_DESCRIPTION OF THE TASK_.
The answer is the set of lines that include "left", copied from the data below.

_STUDY MATERIAL_.
-----

Lemma sys_heap_aligned_alloc_spec h cs L a r bytes :
  rep h cs L -> alloc_loops <> O -> align_arg a r -> 0 <= bytes < 2 ^ 32 ->
  size_too_big h bytes = true \/ hb + bytes + slack a r <= 8 * E /\ A + 8 * E + 8 + r <= 2 ^ 32 ->
  exists h' p, sys_heap_aligned_alloc h (a + r) bytes = Some (h', p) /\
    alloc_result A E C0 h h' cs L (units (bytes + slack a r)) bytes p (aligned a r p).
Proof using HS.
  intros Hrep Hloops Ha Hb Hfit. pose proof (rep_heap _ _ _ _ _ _ Hrep) as Hh. unfold sys_heap_aligned_alloc.
  rewrite rew_exact, (header_bytes A E h Hh), (align_simple a r) by done. destruct (simple a r) eqn:Hs.
  { unfold slack in *. rewrite Hs, Z.add_0_r in *.
    destruct (sys_heap_alloc_spec A E C0 HS h cs L bytes Hrep Hloops Hb) as (h' & p & E1 & R1 & R2 & R3); [tauto|].
    exists h', p. split; [done|]. split; [done|]. split; [done|]. destruct R3 as [R3|(? & cs' & n & ? & ? & ? & Hm)]; [by left|]. right.
    split; [done|]. exists cs', n. split_and!; try done. apply simple_div; [done|done|]. apply Z.mod_divide; [|done].
    pose proof (hb_pos E). lia. }
  destruct (gap_div a r Ha Hs) as (G1 & G2 & G3 & G4 & _). destruct (align_split a r Ha Hs) as [-> ->]. cbn [Z.eqb negb].
  pose proof (shape_end _ _ _ HS) as Hend. pose proof (shape_C0 _ _ _ HS) as HC.
  destruct (shape_A _ _ _ HS) as [HA _]. pose proof (hb_pos E) as [Hhb _].
  assert (Hsl : slack a r = a - gap_of r) by (unfold slack; by rewrite Hs).
  destruct (Z.eqb_spec bytes 0) as [->|Hb0]; cbn [orb].
  { exists h, 0. split; [done|]. split; [done|]. split; [done|]. left. split; [done|]. split; [done|by left]. }
  destruct (size_too_big h bytes) eqn:Hbig.
  { exists h, 0. split; [done|]. split; [done|]. split; [done|]. left. split; [done|]. split; [done|by right; left]. }
  destruct Hfit as [?|[Hfit Hr]]; [done|]. replace (bytes + a - gap_of r) with (bytes + slack a r) by lia.
  rewrite (wrap_u_small 32 (bytes + slack a r)), (bytes_to_chunksz_exact A E) by (done || lia).
  fold (units (bytes + slack a r)).
  destruct (units_spec E (bytes + slack a r) ltac:(lia)) as [Hu Hm].
  destruct Hrep as [(F & Ho) HB].
  destruct (alloc_chunk_spec A E C0 HS h cs F (units (bytes + slack a r)) Ho Hloops) as (h1 & c0 & -> & Hres); [lia|]. cbn [mbind option_bind].
  destruct Hres as [[-> Href]|[Hc Htk]]; cbn [Z.eqb].
  { exists h1, 0. split; [done|]. pose proof (refused_small _ _ _ _ _ _ _ _ Ho Href ltac:(lia)) as Hsm. destruct Href as (Ho1 & Em & _).
    split; [apply (st_heap _ _ _ _ _ _ (ok_st _ _ _ _ _ _ Ho1))|]. split; [intros q n Hq; by rewrite Em|].
    left. split; [done|]. split; [by split; [exists F|]|by right; right]. }
  rewrite (proj2 (Z.eqb_neq c0 0)) by lia.
  destruct (taken_almost _ _ _ _ _ _ _ _ _ Ho Htk) as (pre & k & post & -> & -> & Hk & Hal & _ & _ & K1).
  pose proof (almost_bounds _ _ _ _ _ _ _ _ Hal) as (B1 & B2 & B3).
  assert (Hh1 : isheap h1) by apply (st_heap _ _ _ _ _ _ (al_st _ _ _ _ _ _ _ _ Hal)).
  rewrite (chunk_mem_exact A E h1) by done. unfold mem_to_chunkid. rewrite (header_bytes A E h1 Hh1). destruct (Hh1) as [-> _].
  destruct (place_block a r bytes (C0 + total pre) Ha Hs) as (P1 & P2 & P3 & P4 & P5); [lia|lia|lia|lia|].
  change ((ROUND_UP (A + 8 * (C0 + total pre) + hb + r) a - r - hb - A) / CHUNK_UNIT) with
    ((ROUND_UP (A + 8 * (C0 + total pre) + hb + r) a - r - hb - A) / 8).
  set (mem := ROUND_UP (A + 8 * (C0 + total pre) + hb + r) a - r) in *. set (c := (mem - hb - A) / 8) in *.
  set (c_end := (ROUND_UP (mem + bytes) CHUNK_UNIT - A) / CHUNK_UNIT) in *.
  destruct (cut_spec h1 pre k post _ c c_end Hal (ok_coal _ _ _ _ _ _ Ho)) as (h2 & h3 & h4 & cs' & -> & E2 & E3 & E4 & Hok & U & K2 & Hfu); [done|lia|].
  cbn [mbind option_bind]. rewrite E2. cbn [mbind option_bind]. rewrite E3. cbn [mbind option_bind]. rewrite E4. cbn [mbind option_bind].
  destruct (blocks_add A E C0 _ _ L mem (A + 8 * c_end - mem) c (c_end - c) HB U Hfu P3) as [HB' HL]; [lia|lia|].
  exists h4, mem. split; [done|]. split; [destruct Hok as (F3 & Ho3); apply (st_heap _ _ _ _ _ _ (ok_st _ _ _ _ _ _ Ho3))|]. split.
  { intros q n Hq'. eapply blocks_kept; [exact HB| |exact Hq']. by apply (ukeeps_trans _ _ _ _ (hp_mem h1)). }
  right. split; [unfold HeapSpec.in_chunk in P3; lia|]. exists cs', (A + 8 * c_end - mem). split_and!; try done; lia.
Qed.
End Align.
(* ===== verification/HeapRealloc.v ===== *)
(** * The chunk heap: reallocation

    [sys_heap_aligned_realloc]: a block shrinks or grows in its place, or moves. *)

From S2P Require Import Prelude KState KLogic MemOps SysHeap HeapModel HeapOps HeapAlloc HeapSpec HeapAlign.

Local Open Scope Z_scope.

Section Realloc.
Context `{HeapConfig} (A E C0 : Z) (HS : shape A E C0).

Abbreviation mn := (mn E).
Abbreviation hb := (hb E).
Abbreviation st := (st A E C0).
Abbreviation ok := (ok A E C0).
Abbreviation okF := (okF A E C0).
Abbreviation almost := (almost A E C0).
Abbreviation isheap := (isheap A E).
Abbreviation places := (places C0).
Abbreviation kept := (kept A E).
Abbreviation ukeeps := (ukeeps A E C0).
Abbreviation rep := (rep A E C0).
Abbreviation units := (units E).
Abbreviation in_chunk := (in_chunk A E).
Abbreviation used_plus := (used_plus C0).
Existing Instance used_same_equiv.
Existing Instance ukeeps_proper.

(** ** In place *)

(** The used chunk [(c, s)] of [cs] became [(c, n)]; the others did not change. *)
Definition resized (h h' : z_heap) (pre post : list (Z * bool)) (s n : Z) : Prop :=
  exists cs', ok h' cs' /\ used_plus (pre ++ (s, false) :: post) cs' (C0 + total pre) n /\
    (forall d k, (d, k, true) ∈ places (pre ++ (s, true) :: post) -> d <> C0 + total pre -> kept (hp_mem h) (hp_mem h') d k) /\
    kept (hp_mem h) (hp_mem h') (C0 + total pre) (Z.min s n).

-----

_COMPLETED EXERCISE_.
    exists h', p. split; [done|]. split; [done|]. split; [done|]. destruct R3 as [R3|(? & cs' & n & ? & ? & ? & Hm)]; [by left|]. right.
  { exists h, 0. split; [done|]. split; [done|]. split; [done|]. left. split; [done|]. split; [done|by left]. }
  { exists h, 0. split; [done|]. split; [done|]. split; [done|]. left. split; [done|]. split; [done|by right; left]. }
    left. split; [done|]. split; [by split; [exists F|]|by right; right]. }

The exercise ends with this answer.